*** INFORMATION SUPPLIED ***

(* ===== verification/MemoryStoreSpec.v ===== *)
(** * What the in-memory store guarantees its callers

    The theorems about createMemoryStore (packages/hub-server/src/memoryStore.ts), over every state a
    sequence of calls can reach: the log contract, the publish compare-and-set and its replay, the
    mailbox lifecycle, the key package pool, the quotas and the bounds. *)

From S2P Require Import Prelude SeqID HubProtocol HubSpec MemoryStore MemoryStoreFacts.

(** ** Reads against the relation *)

Lemma messagesOf_frames s :
  entries_wf (ms_entries s) ->
  ∀ (fs : list StoredMessage),
    (∀ f, f ∈ fs -> ∃ k e, (k, e) ∈ ms_entries s ∧ f = asStoredMessage e) ->
    messagesOf s (positions fs) = fs.
Proof.
  intros Hm. induction fs as [|f fs IH]; intros Hfs; [done|].
  destruct (Hfs f ltac:(set_solver)) as (k & e & Hk & ->). unfold messagesOf in *. simpl.
  rewrite (ew_key _ Hm _ _ Hk). apply jm_get_Some in Hk; [|by apply entries_wf_NoDup].
  rewrite Hk. simpl. f_equal. apply IH. set_solver.
Qed.

Lemma log_frames_elem t m f :
  f ∈ log_frames t m -> ∃ k e, (k, e) ∈ m ∧ f = asStoredMessage e ∧ in_log t e.
Proof.
  unfold log_frames. intros ([k e] & -> & [? ?]%list_elem_of_filter)%list_elem_of_fmap. eauto.
Qed.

*** End of INFORMATION SUPPLIED ***

Please write out only the lines from the one containing "entries_wf (ms_entries s) ->" to the end of the records above, exactly, both ends included.

* **EXERCISE OUTPUT**:
  entries_wf (ms_entries s) ->
  ∀ (fs : list StoredMessage),
    (∀ f, f ∈ fs -> ∃ k e, (k, e) ∈ ms_entries s ∧ f = asStoredMessage e) ->
    messagesOf s (positions fs) = fs.
Proof.
  intros Hm. induction fs as [|f fs IH]; intros Hfs; [done|].
  destruct (Hfs f ltac:(set_solver)) as (k & e & Hk & ->). unfold messagesOf in *. simpl.
  rewrite (ew_key _ Hm _ _ Hk). apply jm_get_Some in Hk; [|by apply entries_wf_NoDup].
  rewrite Hk. simpl. f_equal. apply IH. set_solver.
Qed.

Lemma log_frames_elem t m f :
  f ∈ log_frames t m -> ∃ k e, (k, e) ∈ m ∧ f = asStoredMessage e ∧ in_log t e.
Proof.
  unfold log_frames. intros ([k e] & -> & [? ?]%list_elem_of_filter)%list_elem_of_fmap. eauto.
Qed.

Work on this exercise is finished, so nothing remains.